## WHAT YOU ARE ASKED TO DO:
Type out all the records again exactly.

## Extracted records:
--- START ---
(** The pages [us] are unmapped and put on the free list. *)
Lemma uvmunmap_iter us root a s T ps :
  let bound := a + Z.of_nat (length us) * PGSIZE in
  vm_inv s root T ps -> 0 <= a -> a mod PGSIZE = 0 -> bound <= MAXVA ->
  (forall i p, us !! i = Some p -> leaf_at (ram s) T (a + Z.of_nat i * PGSIZE) p) ->
  private (kend s) T ps us ->
  exists s', iter_n (S (length us)) (uvmunmap_body root bound true) a s = Ret (inr tt) s' /\
    vm_inv s' root T (rev us ++ ps) /\ same_const s s' /\
    (forall va, 0 <= va < MAXVA -> pte_of (ram s') T va =
       if decide (a <= va < bound) then 0 else pte_of (ram s) T va) /\
    (forall b, (forall x q, T !! x = Some q -> ~ in_page q b) ->
       (forall p, p ∈ us -> ~ in_page p b) -> ld8 (ram s') b = ld8 (ram s) b).
Proof.
  revert a s ps; induction us as [|p us IH]; intros a s ps bound Hinv Ha Hal Hb Hleaf Hpr.
  - exists s. split.
    { rewrite iter_n_1. unfold uvmunmap_body. rewrite (proj2 (Z.ltb_ge _ _)); [done|].
      unfold bound. simpl. lia. }
    split; [done|]. split; [done|]. split; [|done].
    intros va Hv. rewrite decide_False; [done|]. unfold bound. simpl. lia.
  - apply private_cons in Hpr as [Hp Hpr].
    pose proof (page_below_MAXVA a 0 Hal) as Hpg. unfold bound in *. cbn [length] in *.
    destruct (uvmunmap_step root a (a + Z.of_nat (S (length us)) * PGSIZE) p s T ps)
      as (s1 & E1 & Hinv1 & Hc1 & Hpte1 & Hout1); try done.
    { unfold PGSIZE. lia. }
    { specialize (Hleaf 0%nat p eq_refl). by rewrite Z.add_0_r in Hleaf. }
    assert (0 <= a < 2 ^ 38) as Ha' by (change MAXVA with (2 ^ 38) in Hb; unfold PGSIZE in Hb; lia).
    rewrite u64_small in E1 by (unfold PGSIZE; lia).
    destruct (IH (a + PGSIZE) s1 (p :: ps)) as (s2 & E2 & Hinv2 & Hc2 & Hpte2 & Hout2); try done.
    + unfold PGSIZE. lia.
    + by apply add_page_aligned.
    + unfold PGSIZE in *. lia.
    + intros i q Hq. specialize (Hleaf (S i) q Hq).
      replace (a + PGSIZE + Z.of_nat i * PGSIZE) with (a + Z.of_nat (S i) * PGSIZE) by lia.
      apply lookup_lt_Some in Hq. unfold leaf_at. rewrite Hpte1, decide_False; [done| |].
      * rewrite (PGROUNDDOWN_aligned a) by done. intros E%page_of_iff; [|unfold PGSIZE; lia|done].
        unfold PGSIZE in E. lia.
      * unfold PGSIZE in *. lia.
    + destruct Hc1 as [-> _]. done.
    + replace (a + PGSIZE + Z.of_nat (length us) * PGSIZE)
        with (a + Z.of_nat (S (length us)) * PGSIZE) in * by lia.
      exists s2. split; [by rewrite (iter_n_inl _ _ _ _ _ _ E1)|].
      cbn [rev]. rewrite <- app_assoc. split; [done|]. split; [by eapply same_const_trans|]. split.
      * intros va Hv. rewrite Hpte2, Hpte1, (PGROUNDDOWN_aligned a) by done.
        pose proof (page_of_iff a va ltac:(lia) Hal). repeat case_decide; try done; unfold PGSIZE in *; lia.
      * intros b Ht Hbu. rewrite Hout2, Hout1; [done|done| |done|].
        -- apply Hbu. left.
        -- intros q Hq. apply Hbu. by right.
Qed.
--- END ---
## SOLUTION TO THIS EXERCISE:
(** The pages [us] are unmapped and put on the free list. *)
Lemma uvmunmap_iter us root a s T ps :
  let bound := a + Z.of_nat (length us) * PGSIZE in
  vm_inv s root T ps -> 0 <= a -> a mod PGSIZE = 0 -> bound <= MAXVA ->
  (forall i p, us !! i = Some p -> leaf_at (ram s) T (a + Z.of_nat i * PGSIZE) p) ->
  private (kend s) T ps us ->
  exists s', iter_n (S (length us)) (uvmunmap_body root bound true) a s = Ret (inr tt) s' /\
    vm_inv s' root T (rev us ++ ps) /\ same_const s s' /\
    (forall va, 0 <= va < MAXVA -> pte_of (ram s') T va =
       if decide (a <= va < bound) then 0 else pte_of (ram s) T va) /\
    (forall b, (forall x q, T !! x = Some q -> ~ in_page q b) ->
       (forall p, p ∈ us -> ~ in_page p b) -> ld8 (ram s') b = ld8 (ram s) b).
Proof.
  revert a s ps; induction us as [|p us IH]; intros a s ps bound Hinv Ha Hal Hb Hleaf Hpr.
  - exists s. split.
    { rewrite iter_n_1. unfold uvmunmap_body. rewrite (proj2 (Z.ltb_ge _ _)); [done|].
      unfold bound. simpl. lia. }
    split; [done|]. split; [done|]. split; [|done].
    intros va Hv. rewrite decide_False; [done|]. unfold bound. simpl. lia.
  - apply private_cons in Hpr as [Hp Hpr].
    pose proof (page_below_MAXVA a 0 Hal) as Hpg. unfold bound in *. cbn [length] in *.
    destruct (uvmunmap_step root a (a + Z.of_nat (S (length us)) * PGSIZE) p s T ps)
      as (s1 & E1 & Hinv1 & Hc1 & Hpte1 & Hout1); try done.
    { unfold PGSIZE. lia. }
    { specialize (Hleaf 0%nat p eq_refl). by rewrite Z.add_0_r in Hleaf. }
    assert (0 <= a < 2 ^ 38) as Ha' by (change MAXVA with (2 ^ 38) in Hb; unfold PGSIZE in Hb; lia).
    rewrite u64_small in E1 by (unfold PGSIZE; lia).
    destruct (IH (a + PGSIZE) s1 (p :: ps)) as (s2 & E2 & Hinv2 & Hc2 & Hpte2 & Hout2); try done.
    + unfold PGSIZE. lia.
    + by apply add_page_aligned.
    + unfold PGSIZE in *. lia.
    + intros i q Hq. specialize (Hleaf (S i) q Hq).
      replace (a + PGSIZE + Z.of_nat i * PGSIZE) with (a + Z.of_nat (S i) * PGSIZE) by lia.
      apply lookup_lt_Some in Hq. unfold leaf_at. rewrite Hpte1, decide_False; [done| |].
      * rewrite (PGROUNDDOWN_aligned a) by done. intros E%page_of_iff; [|unfold PGSIZE; lia|done].
        unfold PGSIZE in E. lia.
      * unfold PGSIZE in *. lia.
    + destruct Hc1 as [-> _]. done.
    + replace (a + PGSIZE + Z.of_nat (length us) * PGSIZE)
        with (a + Z.of_nat (S (length us)) * PGSIZE) in * by lia.
      exists s2. split; [by rewrite (iter_n_inl _ _ _ _ _ _ E1)|].
      cbn [rev]. rewrite <- app_assoc. split; [done|]. split; [by eapply same_const_trans|]. split.
      * intros va Hv. rewrite Hpte2, Hpte1, (PGROUNDDOWN_aligned a) by done.
        pose proof (page_of_iff a va ltac:(lia) Hal). repeat case_decide; try done; unfold PGSIZE in *; lia.
      * intros b Ht Hbu. rewrite Hout2, Hout1; [done|done| |done|].
        -- apply Hbu. left.
        -- intros q Hq. apply Hbu. by right.
Qed.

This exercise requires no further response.